## What needs to be done
Reproduce, from the lines below, exactly the stretch that begins at the line containing "(forall d, ot_cpu_time" and ends at the line containing "in_u64 (so_checkpoint_sequence s)", both included.

Saved entries:
● ● ● ●

(* ===== verification/_CoqProject ===== *)
-Q . S2P
Prelude.v
Json.v
Canonical.v
Identity.v
ThirdPartyModel.v
Profile.v
Records.v
RecordIdentity.v
Materialization.v
IdentityBytes.v
RunDocuments.v
Store.v
Attempts.v
Fresh.v
RunStore.v
Publisher.v
Recovery.v
Coordination.v
Statements.v
History.v
Claims.v
Scenario.v
Lifecycle.v
Ownership.v
Guards.v
Finalization.v
Exclusion.v
Takeover.v
StreamScenario.v
Checkpoints.v
Evidence.v
FreshBudget.v
SlotSpec.v
Manifest.v
Bindings.v
Parameters.v
Compatibility.v
Contracts.v
Authoring.v
SampleManifest.v
JsonEquality.v
ManifestHash.v
Expansion.v
Scheduling.v
Planning.v
Plans.v
Framing.v
Redaction.v
Wire.v
Messages.v
Handshake.v
Session.v
Streaming.v
Sessions.v
Lockstep.v
Buffered.v
BufferValidation.v
Trajectory.v
Archive.v
ArchiveValidation.v
Reader.v
Archival.v
ArchiveRows.v
StoreArchive.v
Selection.v
Batches.v
WorkerReuse.v
Inspection.v
Export.v
(* ===== verification/ThirdPartyModel.v ===== *)
(** * The assumptions on third-party code are consistent

    A concrete serializer and digest that satisfy [ThirdPartyLaws]: the
    serializer is a self-delimiting binary encoding of JSON values and the
    digest is a checksum.  Concrete runs of the model use this instance. *)
From S2P Require Import Prelude Json Canonical Identity.
From Stdlib Require Import Ascii Floats.SpecFloat.

Abbreviation code := (list bool).

(** A self-delimiting encoding: a code is never a proper prefix of another. *)
Definition delimiting {A} (enc : A -> code) : Prop :=
  forall a b r s, enc a ++ r = enc b ++ s -> a = b /\ r = s.

Fixpoint enc_pos (p : positive) : code :=
  match p with
  | xH => [false]
  | xO q => true :: false :: enc_pos q
  | xI q => true :: true :: enc_pos q
  end.
Definition enc_Z (z : Z) : code :=
  match z with
  | Z0 => [false; false]
  | Zpos p => false :: true :: enc_pos p
  | Zneg p => true :: false :: enc_pos p
  end.
Definition enc_ascii (c : ascii) : code :=
  match c with Ascii b0 b1 b2 b3 b4 b5 b6 b7 => [b0; b1; b2; b3; b4; b5; b6; b7] end.
Fixpoint enc_list {A} (enc : A -> code) (l : list A) : code :=
  match l with [] => [false] | x :: l' => true :: enc x ++ enc_list enc l' end.
Definition enc_string (s : string) : code := enc_list enc_ascii (bytes_of s).
Definition enc_float (f : spec_float) : code :=
  match f with
  | S754_zero b => [false; false; b]
  | S754_infinity b => [false; true; b]
  | S754_nan => [true; false]
  | S754_finite b m e => true :: true :: b :: enc_pos m ++ enc_Z e
  end.
Definition enc_number (n : number) : code :=
  match n with
  | PosInt z => false :: false :: enc_Z z
  | NegInt z => false :: true :: enc_Z z
  | Float f => true :: enc_float f
  end.
Fixpoint enc_value (v : value) : code :=
  match v with
  | Null => [false; false; false]
  | Bool b => [false; false; true; b]
  | Number n => false :: true :: false :: enc_number n
  | Str s => false :: true :: true :: enc_string s
  | Array l => true :: false :: enc_list enc_value l
  | Object m => true :: true :: enc_list (fun kv => enc_string kv.1 ++ enc_value kv.2) m
  end.

Lemma enc_pos_delimiting : delimiting enc_pos.
Proof.
  intros p. induction p as [p IH|p IH|]; intros [q|q|] r s; simpl; intros H; simplify_eq;
    try done; destruct (IH _ _ _ H) as [-> ->]; done.
Qed.
Lemma enc_Z_delimiting : delimiting enc_Z.
Proof.
  intros [|p|p] [|q|q] r s; simpl; intros H; simplify_eq; try done;
    destruct (enc_pos_delimiting _ _ _ _ H) as [-> ->]; done.
Qed.
Lemma enc_ascii_delimiting : delimiting enc_ascii.
Proof.
  intros [] [] r s. simpl. intros H. by simplify_eq.
Qed.
Lemma enc_list_delimiting {A} (enc : A -> code) (l : list A) :
  Forall (fun a => forall b r s, enc a ++ r = enc b ++ s -> a = b /\ r = s) l ->
  forall k r s, enc_list enc l ++ r = enc_list enc k ++ s -> l = k /\ r = s.
Proof.
  induction 1 as [|x l Hx _ IH]; intros [|y k] r s; simpl; intros H; simplify_eq; [done|].
  rewrite <-!app_assoc in H. apply Hx in H as [-> H]. by apply IH in H as [-> ->].
Qed.
Lemma enc_string_delimiting : delimiting enc_string.
Proof.
  intros a b r s H. apply enc_list_delimiting in H as [H ->].
  - split; [|done]. by rewrite <-(string_of_bytes_of a), H, string_of_bytes_of.
  - apply Forall_true. apply enc_ascii_delimiting.
Qed.
Lemma enc_float_delimiting : delimiting enc_float.
Proof.
  intros [b|b| |b m e] [c|c| |c n f] r s; simpl; intros H; simplify_eq; try done.
  match goal with E : _ ++ _ = _ ++ _ |- _ => rename E into H end.
  rewrite <-!app_assoc in H. apply enc_pos_delimiting in H as [-> H].
  by apply enc_Z_delimiting in H as [-> ->].
Qed.
Lemma enc_number_delimiting : delimiting enc_number.
Proof.
  intros [z|z|f] [y|y|g] r s; simpl; intros H; simplify_eq;
    first [apply enc_Z_delimiting in H as [-> ->] | apply enc_float_delimiting in H as [-> ->]];
    done.
Qed.
Lemma enc_value_delimiting : delimiting enc_value.
Proof.
  intros v. induction v as [|b|n|t|l IH|m IH] using value_ind'; intros w r s;
    destruct w as [|c|n'|t'|k|m']; simpl; intros H; simplify_eq; try done.
  - by apply enc_number_delimiting in H as [-> ->].
  - by apply enc_string_delimiting in H as [-> ->].
  - by apply enc_list_delimiting in H as [-> ->].
  - apply enc_list_delimiting in H as [-> ->]; [done|].
    eapply Forall_impl; [exact IH|]. intros [i x] Hx [j y] r' s'. simpl in *. intros E.
    rewrite <-!app_assoc in E. apply enc_string_delimiting in E as [-> E].
    by apply Hx in E as [-> ->].
Qed.

Definition bit (b : bool) : ascii := if b then "1"%char else "0"%char.

(** A rotating sum of the bytes without carries, padded to 32 bytes, stands for
    the digest. *)
Definition mix (a b : ascii) : ascii :=
  match a, b with
  | Ascii a0 a1 a2 a3 a4 a5 a6 a7, Ascii b0 b1 b2 b3 b4 b5 b6 b7 =>
      Ascii (xorb a7 b0) (xorb a0 b1) (xorb a1 b2) (xorb a2 b3) (xorb (xorb a3 a7) b4)
        (xorb a4 b5) (xorb (xorb a5 a7) b6) (xorb a6 b7)
  end.
Fixpoint checksum (b : bytes) (s t u : ascii) : bytes :=
  match b with
  | [] => s :: t :: u :: repeat "0"%char 29
  | c :: b' => checksum b' t u (mix (mix s t) c)
  end.

Lemma length_checksum b s t u : length (checksum b s t u) = 32%nat.
Proof. revert s t u. induction b as [|c b IH]; intros; [done|apply IH]. Qed.

Definition model : ThirdParty := {|
  sha256 b := checksum b "a"%char "b"%char "c"%char;
  to_vec v := Some (map bit (enc_value v)) |}.

Lemma map_bit_inj a b : map bit a = map bit b -> a = b.
Proof.
  revert b. induction a as [|x a IH]; intros [|y b]; simpl; intros H; try discriminate; [done|].
  injection H as H1 H2. f_equal; [|auto]. destruct x, y; done.
Qed.

Lemma model_laws : @ThirdPartyLaws model.
Proof.
  split; simpl; [intros; apply length_checksum|eauto|].
  intros v w b _ _ _ _ [= <-] [= H]. symmetry in H. apply map_bit_inj in H.
  apply (f_equal (fun c => c ++ [])) in H. by apply enc_value_delimiting in H as [-> _].
Qed.
Lemma expand_spec_witness :
  exists controls, expand example_schedule 8 = Ok controls /\
    (Z.of_nat (length controls) = len example_schedule /\ (0 < len example_schedule <= 8)%Z /\
     Forall canonical_object controls).
Proof.
  eexists. split; [vm_compute; reflexivity|].
  apply (expand_spec example_schedule 8); [|vm_compute; reflexivity].
  split; [lia|]. repeat constructor.
Defined.
End Control.
(* ===== verification/Records.v ===== *)
(** * Identity-ready records (src/core/records.rs, src/core/identity.rs)

    The records of the benchmark lifecycle and the explicit canonical JSON
    representation each is identified by.  A [CanonicalValue] field is the
    value it wraps, a repository path the text it is spelled with, a
    [BTreeMap] the ordered list of its entries and a [BTreeSet] the ordered
    list of its elements. *)
From S2P Require Import Prelude Json Canonical Identity Profile.
From Stdlib Require Import Ascii Floats.SpecFloat.

(** ** Rendering helpers *)

Definition digest_value (b : bytes) : value := Str (string_of (hex b)).
Definition json_f64 (f : spec_float) : value :=
  if is_finite f then Number (Float f) else Null.
Definition strings (l : list string) : value := Array (map Str l).

Inductive InterpretedRunner := Python | RLang | Julia.
Inductive ProtocolTransport := Pipes | Socket | Stdio.
Inductive TimingScope := ColdEndToEnd | PrepareAndExecute | ExecuteOnly.
Inductive PrimaryTime := TimedWallTime | CpuTime.
Inductive RunOrder := Sequential | Randomized.
Inductive Enforcement := BestEffort | Required.
Inductive ObservationKind := ObserveOneShot | ObserveProfile.
Inductive ImplementationCapability :=
  | CapOneShot | CapApplicability | CapFreshSequence | CapBufferedProfile | CapStreamingProfile.
Inductive NixOutputKind := Package | App.

Definition interpreted_runner (r : InterpretedRunner) : string :=
  match r with Python => "python" | RLang => "r" | Julia => "julia" end.
Definition protocol_transport (t : ProtocolTransport) : string :=
  match t with Pipes => "pipes" | Socket => "socket" | Stdio => "stdio" end.
Definition timing_scope (t : TimingScope) : string :=
  match t with
  | ColdEndToEnd => "cold_end_to_end" | PrepareAndExecute => "prepare_and_execute"
  | ExecuteOnly => "execute_only"
  end.
Definition primary_time (t : PrimaryTime) : string :=
  match t with TimedWallTime => "timed_wall_time" | CpuTime => "cpu_time" end.
Definition run_order (r : RunOrder) : string :=
  match r with Sequential => "sequential" | Randomized => "randomized" end.
Definition enforcement (e : Enforcement) : string :=
  match e with BestEffort => "best_effort" | Required => "required" end.
Definition observation_kind (k : ObservationKind) : string :=
  match k with ObserveOneShot => "one_shot" | ObserveProfile => "profile" end.
Definition implementation_capability (c : ImplementationCapability) : string :=
  match c with
  | CapOneShot => "one_shot" | CapApplicability => "applicability"
  | CapFreshSequence => "fresh_sequence" | CapBufferedProfile => "buffered_profile"
  | CapStreamingProfile => "streaming_profile"
  end.
Definition nix_output_kind (k : NixOutputKind) : string :=
  match k with Package => "package" | App => "app" end.

(** [slice::sort] on strings. *)
Definition string_le (a b : string) : Prop := String.compare a b <> Gt.
#[export] Instance string_le_dec : RelDecision string_le.
Proof. intros a b. unfold string_le. destruct (String.compare a b); [left|left|right]; congruence. Defined.
Definition sorted_strings (l : list string) : list string := merge_sort string_le l.

(** ** Definitions *)

Inductive EnvironmentDefinitionKind :=
  | Local
  | LocalWithVariables (environment_variables : list (string * string))
  | Uv (project lockfile : string) (groups extras : list string)
  | Renv (project lockfile : string)
  | Nix (flake installable system : string) (output_kind : NixOutputKind) (output : string)
  | Oci (image : string).

Record EnvironmentDefinitionRecord := {
  ed_name : string;
  ed_kind : EnvironmentDefinitionKind;
}.

Inductive WorkerLaunch :=
  | Interpreted (runner : InterpretedRunner) (entrypoint : string)
      (source_bundle : RecordId SourceBundleResource)
  | Command (program : string) (source_bundle : option (RecordId SourceBundleResource)).

Record WorkerDefinitionRecord := {
  wd_launch : WorkerLaunch;
  wd_args : list string;
  wd_environment : RecordId EnvironmentDefinitionType;
  wd_protocol_transport : option ProtocolTransport;
}.

Record RemoteSourceRecord := { rs_url : string; rs_sha256 : bytes }.

Inductive DatasetDefinitionKind :=
  | Unit
  | Fixed (source_bundle : RecordId SourceBundleResource)
  | Generated (source : option RemoteSourceRecord) (materializer : WorkerDefinitionRecord).

Record DatasetDefinitionRecord := {
  dd_name : string;
  dd_parameter_schema : option (RecordId SchemaResource);
  dd_parameter_defaults : option value;
  dd_output_schema : RecordId SchemaResource;
  dd_kind : DatasetDefinitionKind;
}.

Record ProblemPreparationDefinitionRecord := {
  pp_worker : WorkerDefinitionRecord;
  pp_output_schema : RecordId SchemaResource;
}.

Record ProblemDefinitionRecord := {
  pd_name : string;
  pd_contract : RecordId ProblemContractResource;
  pd_parameter_defaults : option value;
  pd_evaluator : WorkerDefinitionRecord;
  pd_preparation : option ProblemPreparationDefinitionRecord;
}.

Record ImplementationDefinitionRecord := {
  im_name : string;
  im_worker : WorkerDefinitionRecord;
  im_problem_contracts : list (RecordId ProblemDefinitionType);
  im_parameter_schema : option (RecordId SchemaResource);
  im_parameter_defaults : option value;
  im_capabilities : list ImplementationCapability;
}.

Record ExecutionPolicyRecord := {
  ep_name : string;
  ep_cpus : option Z;
  ep_threads : option Z;
  ep_memory : option string;
  ep_network : bool;
  ep_worker_reuse : bool;
  ep_warmup_runs : Z;
  ep_timeout : option string;
  ep_timing_scope : TimingScope;
  ep_primary_time : PrimaryTime;
  ep_run_order : RunOrder;
  ep_max_concurrency : Z;
  ep_enforcement : Enforcement;
}.

Record ObservationPolicyRecord := {
  op_profile : option value;
  op_name : string;
  op_kind : ObservationKind;
}.

(** ** Configurations and logical plan records *)

Record DerivedSeedRecord := { ds_value : Z; ds_derivation_digest : bytes }.

Record DatasetConfigurationRecord := {
  dc_definition : RecordId DatasetDefinitionType;
  dc_parameters : value;
  dc_seed : DerivedSeedRecord;
}.
Record ProblemConfigurationRecord := {
  pc_definition : RecordId ProblemDefinitionType;
  pc_parameters : value;
}.
Record ImplementationConfigurationRecord := {
  ic_definition : RecordId ImplementationDefinitionType;
  ic_parameters : value;
  ic_environment : RecordId EnvironmentDefinitionType;
}.
Record DatasetInstanceRecord := {
  di_configuration : RecordId DatasetConfigurationType;
  di_artifact : RecordId DatasetArtifact;
  di_output_schema : RecordId SchemaResource;
}.
Record ProblemInstanceRecord := {
  pi_dataset : RecordId DatasetInstanceType;
  pi_configuration : RecordId ProblemConfigurationType;
  pi_preparation : option (RecordId DatasetArtifact);
}.
Record LogicalCandidateRecord := {
  lc_dataset_configuration : RecordId DatasetConfigurationType;
  lc_problem_configuration : RecordId ProblemConfigurationType;
  lc_implementation_configuration : RecordId ImplementationConfigurationType;
  lc_execution_policy : RecordId ExecutionPolicyType;
  lc_observation_policy : RecordId ObservationPolicyType;
}.
(** [ScientificBudget]. *)
Inductive ScientificBudget := NoBudget.
Definition scientific_budget (b : ScientificBudget) : string :=
  match b with NoBudget => "none" end.

Record OneShotLogicalSpecificationRecord := {
  ls_candidate : RecordId LogicalCandidateType;
  ls_scientific_budget : ScientificBudget;
  ls_implementation_repetition : Z;
  ls_implementation_seed : DerivedSeedRecord;
}.
Record LogicalObservationSlotRecord := {
  lo_fresh : option FreshControl;
  lo_specification : RecordId LogicalSpecificationType;
  lo_measurement_index : Z;
}.
Inductive AttemptSlotRole :=
  | WarmupRole (warmup_index : Z)
  | Measured (observation_slot : RecordId LogicalObservationSlotType).
Record LogicalAttemptSlotRecord := {
  la_specification : RecordId LogicalSpecificationType;
  la_role : AttemptSlotRole;
  la_scheduling_priority : bytes;
}.
Lemma value_ok_normal v w : value_ok v -> normalize_value v = Ok w -> w = v.
Proof.
  intros [Hn Hw]. apply normalize_value_spelled; [|done].
  by eapply value_numbers_impl; [apply number_ok_parts|].
Qed.
Lemma alike_ok v v' : value_ok v -> value_ok v' -> alike v v' -> v = v'.
Proof.
  intros Hv Hv' (w & Hw & Hw'). apply value_ok_normal in Hw, Hw'; congruence.
Qed.

Definition entry_alike (kv kv' : string * value) : Prop := kv.1 = kv'.1 /\ alike kv.2 kv'.2.

Lemma alike_object m m' :
  map_wf m -> map_wf m' -> alike (Object m) (Object m') -> Forall2 entry_alike m m'.
Proof.
  intros Hm Hm' (w & (n & Hn & ->)%normalize_object_Ok & (n' & Hn' & E)%normalize_object_Ok).
  assert (map_wf n) as Hw by (unfold map_wf in *; by rewrite (normal_entries_keys _ _ Hn)).
  assert (map_wf n') as Hw' by (unfold map_wf in *; by rewrite (normal_entries_keys _ _ Hn')).
  rewrite !map_collect_id in E by done. injection E as <-. clear Hm Hm' Hw Hw'.
  revert m' Hn'. induction Hn as [|[k v] [i x] m n [Hk Hv] _ IH]; intros m' Hn'; inversion Hn'; subst; [constructor|].
  match goal with H : normal_entry ?y (i, x) |- _ => destruct y as [k' v'], H as [Hk' Hv'] end.
  cbn in *. subst. constructor; [|by apply IH]. split; [done|]. by exists x.
Qed.
Lemma alike_array l l' : alike (Array l) (Array l') -> Forall2 alike l l'.
Proof.
  intros (w & (n & Hn & ->)%normalize_array_Ok & (n' & Hn' & [= <-])%normalize_array_Ok).
  revert l' Hn'. induction Hn as [|v x l n Hv _ IH]; intros l' Hn'; inversion Hn'; subst; constructor; [|by apply IH].
  by exists x.
Qed.

(** Finite numbers with the same canonical spelling. *)
Definition same_number (f f' : spec_float) : Prop := normalize_f64 f = normalize_f64 f'.
Lemma alike_number f f' :
  is_finite f = true -> is_finite f' = true -> alike (json_f64 f) (json_f64 f') -> same_number f f'.
Proof.
  unfold json_f64. intros -> -> (w & Hw & Hw'). cbn in Hw, Hw'. unfold normalize_number in Hw, Hw'. cbn in Hw, Hw'.
  unfold same_number. destruct (normalize_f64 f), (normalize_f64 f'); cbn in *; congruence.
Qed.
Lemma alike_numbers l l' :
  Forall (fun f => is_finite f = true) l -> Forall (fun f => is_finite f = true) l' ->
  alike (Array (map json_f64 l)) (Array (map json_f64 l')) -> Forall2 same_number l l'.
Proof.
  intros Hl Hl' H%alike_array. revert l' Hl' H.
  induction Hl as [|f l Hf _ IH]; intros [|f' l'] Hl' H; inversion H; subst; [done|].
  apply Forall_cons in Hl' as [Hf' Hl']. constructor; [by apply alike_number|by apply IH].
Qed.

Lemma work_value_inj m n : map_wf m -> map_wf n -> work_value m = work_value n -> m = n.
Proof.
  unfold work_value, object. intros Hm Hn H.
  assert (forall l : list (string * Z), map_wf l ->
    map_collect ((fun kv => (kv.1, json_u64 kv.2)) <$> l) = (fun kv => (kv.1, json_u64 kv.2)) <$> l) as Hc.
  { intros l Hl. apply map_collect_id. unfold map_wf in *. by rewrite <-list_fmap_compose. }
  rewrite !Hc in H by done. clear Hc Hm Hn. injection H as H. revert n H.
  induction m as [|[k x] m IH]; intros [|[j y] n]; cbn; intros H; [done..|].
  injection H as -> -> H. f_equal. by apply IH.
Qed.

(** ** Observations *)

Definition duration_wf (d : duration) : Prop := in_u64 (as_secs d) = true /\ in_u64 (subsec_nanos d) = true.
Definition timing_wf (t : ObservationTimingRecord) : Prop :=
  duration_wf (ot_timed_wall_time t) /\ duration_wf (ot_evaluation_time t) /\
  (forall d, ot_implementation_time t = Some d -> duration_wf d) /\
  (forall d, ot_cpu_time t = Some d -> duration_wf d) /\ some_u64 (ot_peak_rss_bytes t).
Definition finite_numbers (l : list spec_float) : Prop := Forall (fun f => is_finite f = true) l.
(** Machine integers in range, finite thresholds, canonical payloads, an ordered map. *)
Definition profile_wf (p : ProfileObservationRecord) : Prop :=
  match p with
  | BufferedObservation b =>
      in_u64 (bo_instrumented_time_ns b) = true /\ in_u64 (bo_instrumented_total_time_ns b) = true /\
      in_u64 (bo_trace_index b) = true /\ in_u64 (bo_capture_ordinal b) = true /\
      finite_numbers (bo_thresholds b) /\ value_ok (bo_provisional_metrics b)
  | FreshObservationOf f =>
      in_u64 (fo_measurement_index f) = true /\ in_u64 (fo_schedule_index f) = true /\
      value_ok (fo_observation_control f)
  | StreamingObservation s =>
      in_u64 (so_checkpoint_sequence s) = true /\ in_u64 (so_check_index s) = true /\
      map_wf (so_work s) /\ Forall (fun kv => in_u64 kv.2 = true) (so_work s) /\
      finite_numbers (so_thresholds s) /\ in_u64 (so_active_time_ns s) = true /\
      in_u64 (so_elapsed_wall_time_ns s) = true /\ in_u64 (so_evaluation_time_ns s) = true
  end.
Definition observation_wf (r : RunObservationRecord) : Prop :=
  timing_wf (rb_timing r) /\ forall p, rb_profile r = Some p -> profile_wf p.

(** The profile of an observation, its thresholds by their canonical spelling. *)
Definition same_profile (p p' : ProfileObservationRecord) : Prop :=
  match p, p' with
  | BufferedObservation b, BufferedObservation b' =>
      bo_instrumented_scope b = bo_instrumented_scope b' /\ bo_clock b = bo_clock b' /\
      bo_instrumented_time_ns b = bo_instrumented_time_ns b' /\
      bo_instrumented_total_time_ns b = bo_instrumented_total_time_ns b' /\
      bo_trace_index b = bo_trace_index b' /\ bo_capture_ordinal b = bo_capture_ordinal b' /\
      Forall2 same_number (bo_thresholds b) (bo_thresholds b') /\
      bo_provisional_metrics b = bo_provisional_metrics b'
  | FreshObservationOf f, FreshObservationOf f' => f = f'
  | StreamingObservation s, StreamingObservation s' =>
      so_checkpoint_sequence s = so_checkpoint_sequence s' /\ so_check_index s = so_check_index s' /\
      so_work s = so_work s' /\ so_terminal s = so_terminal s' /\
      Forall2 same_number (so_thresholds s) (so_thresholds s') /\
      so_active_time_ns s = so_active_time_ns s' /\ so_elapsed_wall_time_ns s = so_elapsed_wall_time_ns s' /\
      so_evaluation_time_ns s = so_evaluation_time_ns s' /\ so_decision s = so_decision s' /\
      so_stop_reason s = so_stop_reason s'
  | _, _ => False
  end.
Definition same_option {A} (R : A -> A -> Prop) (o o' : option A) : Prop :=
  match o, o' with Some a, Some b => R a b | None, None => True | _, _ => False end.
(** Provenance is not part of the identity of an observation. *)
Definition same_observation (r r' : RunObservationRecord) : Prop :=
  same_option same_profile (rb_profile r) (rb_profile r') /\
  rb_slot r = rb_slot r' /\ rb_producing_attempt r = rb_producing_attempt r' /\
  rb_result r = rb_result r' /\ rb_metrics r = rb_metrics r' /\ rb_timing r = rb_timing r' /\
  rb_completion r = rb_completion r'.
(** [ON CONFLICT DO NOTHING] without a target: every uniqueness conflict is
    ignored. *)
Definition insert_sequence (run : string) (index : Z) (p : ProfilePolicy) (d : db) : M db :=
  _ ← constraint (0 <=? index)%Z;
  match fresh_sequences d !! (run, index) with
  | Some _ => Ok d
  | None =>
      _ ← constraint (has_key run (resolved_runs d));
      Ok (set_fresh_sequences (<[(run, index) := p]> (fresh_sequences d)) d)
  end.

Definition insert_member (slot : string) (m : member_row) (d : db) : M db :=
  _ ← constraint ((0 <=? fm_measurement m)%Z && (0 <=? fm_schedule m)%Z);
  if has_key slot (fresh_members d) ||
     exists_row (fun _ b => String.eqb (fm_run b) (fm_run m) &&
       (fm_measurement b =? fm_measurement m)%Z && (fm_schedule b =? fm_schedule m)%Z)
       (fresh_members d)
  then Ok d
  else
    _ ← constraint (has_key slot (attempt_slots d) &&
          bool_decide (is_Some (fresh_sequences d !! (fm_run m, fm_measurement m))));
    Ok (set_fresh_members (<[slot := m]> (fresh_members d)) d).

Definition insert_budget (attempt : string) (reserved : Z) (d : db) : M db :=
  _ ← constraint (negb (has_key attempt (fresh_budget d)));
  _ ← constraint (has_key attempt (attempts d) && (0 <? reserved)%Z);
  Ok (set_fresh_budget
        (<[attempt := {| bu_reserved := reserved; bu_charged := None |}]> (fresh_budget d)) d).

(** [UPDATE fresh_budget SET charged_ns = min(?2, reserved_ns) WHERE
    attempt_id = ?1], with the trigger [fresh_budget_preserve_reservation]. *)
Definition charge_budget (attempt : string) (measured : Z) (d : db) : M db :=
  match fresh_budget d !! attempt with
  | None => Ok d
  | Some b =>
      _ ← constraint (bool_decide (bu_charged b = None));
      let charged := Z.min measured (bu_reserved b) in
      _ ← constraint ((0 <=? charged)%Z && (charged <=? bu_reserved b)%Z);
      Ok (set_fresh_budget
            (<[attempt := {| bu_reserved := bu_reserved b; bu_charged := Some charged |}]>
               (fresh_budget d)) d)
  end.

(** The deferred foreign key of [attempts]: every projection row agrees with
    the transition it was derived from. *)
Definition projection_ok (d : db) (id : string) (a : attempt_row) : bool :=
  match find_transition id (att_revision a) d with
  | Some t => bool_decide (tr_to t = att_state a) && (tr_at t =? att_updated a)%Z
  | None => false
  end.
Definition commit (d : db) : M db :=
  _ ← constraint (negb (exists_row (fun id a => negb (projection_ok d id a)) (attempts d)));
  Ok d.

● ● ● ●

## Output for this task
  (forall d, ot_cpu_time t = Some d -> duration_wf d) /\ some_u64 (ot_peak_rss_bytes t).
Definition finite_numbers (l : list spec_float) : Prop := Forall (fun f => is_finite f = true) l.
(** Machine integers in range, finite thresholds, canonical payloads, an ordered map. *)
Definition profile_wf (p : ProfileObservationRecord) : Prop :=
  match p with
  | BufferedObservation b =>
      in_u64 (bo_instrumented_time_ns b) = true /\ in_u64 (bo_instrumented_total_time_ns b) = true /\
      in_u64 (bo_trace_index b) = true /\ in_u64 (bo_capture_ordinal b) = true /\
      finite_numbers (bo_thresholds b) /\ value_ok (bo_provisional_metrics b)
  | FreshObservationOf f =>
      in_u64 (fo_measurement_index f) = true /\ in_u64 (fo_schedule_index f) = true /\
      value_ok (fo_observation_control f)
  | StreamingObservation s =>
      in_u64 (so_checkpoint_sequence s) = true /\ in_u64 (so_check_index s) = true /\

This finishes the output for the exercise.